▸ Records for the task
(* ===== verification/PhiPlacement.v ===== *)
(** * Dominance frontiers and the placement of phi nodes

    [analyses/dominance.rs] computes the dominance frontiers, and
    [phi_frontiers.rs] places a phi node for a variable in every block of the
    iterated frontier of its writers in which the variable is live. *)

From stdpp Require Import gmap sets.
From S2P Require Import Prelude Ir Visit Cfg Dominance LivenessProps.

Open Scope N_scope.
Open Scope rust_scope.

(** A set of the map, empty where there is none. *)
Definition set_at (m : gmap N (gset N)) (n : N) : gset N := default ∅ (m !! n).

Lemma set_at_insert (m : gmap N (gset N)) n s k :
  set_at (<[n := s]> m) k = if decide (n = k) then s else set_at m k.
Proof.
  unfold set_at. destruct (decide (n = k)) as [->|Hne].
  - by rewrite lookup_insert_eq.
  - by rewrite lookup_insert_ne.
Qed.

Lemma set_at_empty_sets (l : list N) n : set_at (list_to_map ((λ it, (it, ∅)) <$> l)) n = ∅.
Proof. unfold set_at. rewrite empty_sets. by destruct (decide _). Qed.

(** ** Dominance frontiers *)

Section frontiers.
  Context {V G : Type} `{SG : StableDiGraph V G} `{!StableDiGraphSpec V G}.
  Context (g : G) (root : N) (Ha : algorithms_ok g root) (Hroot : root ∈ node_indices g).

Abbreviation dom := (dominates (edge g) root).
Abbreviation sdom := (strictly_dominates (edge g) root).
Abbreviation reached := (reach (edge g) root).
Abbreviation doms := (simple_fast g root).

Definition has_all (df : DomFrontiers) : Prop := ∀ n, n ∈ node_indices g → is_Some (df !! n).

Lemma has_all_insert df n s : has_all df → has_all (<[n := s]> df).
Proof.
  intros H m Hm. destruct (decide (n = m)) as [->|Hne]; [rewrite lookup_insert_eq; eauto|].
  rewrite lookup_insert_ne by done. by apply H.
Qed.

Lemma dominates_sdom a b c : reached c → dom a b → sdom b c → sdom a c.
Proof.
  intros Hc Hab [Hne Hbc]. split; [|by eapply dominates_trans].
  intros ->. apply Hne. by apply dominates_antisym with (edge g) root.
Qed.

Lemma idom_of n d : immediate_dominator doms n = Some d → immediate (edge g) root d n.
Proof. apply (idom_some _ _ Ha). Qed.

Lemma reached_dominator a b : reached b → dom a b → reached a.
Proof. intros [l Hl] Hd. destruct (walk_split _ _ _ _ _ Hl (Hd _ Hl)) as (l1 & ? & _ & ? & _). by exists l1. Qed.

▸ Activity
Whatever else the listing above holds, retype exactly only the lines from the one containing "From S2P Require" to the one containing "Definition set_at (m", both ends kept.

▸ Response area
From S2P Require Import Prelude Ir Visit Cfg Dominance LivenessProps.

Open Scope N_scope.
Open Scope rust_scope.

(** A set of the map, empty where there is none. *)
Definition set_at (m : gmap N (gset N)) (n : N) : gset N := default ∅ (m !! n).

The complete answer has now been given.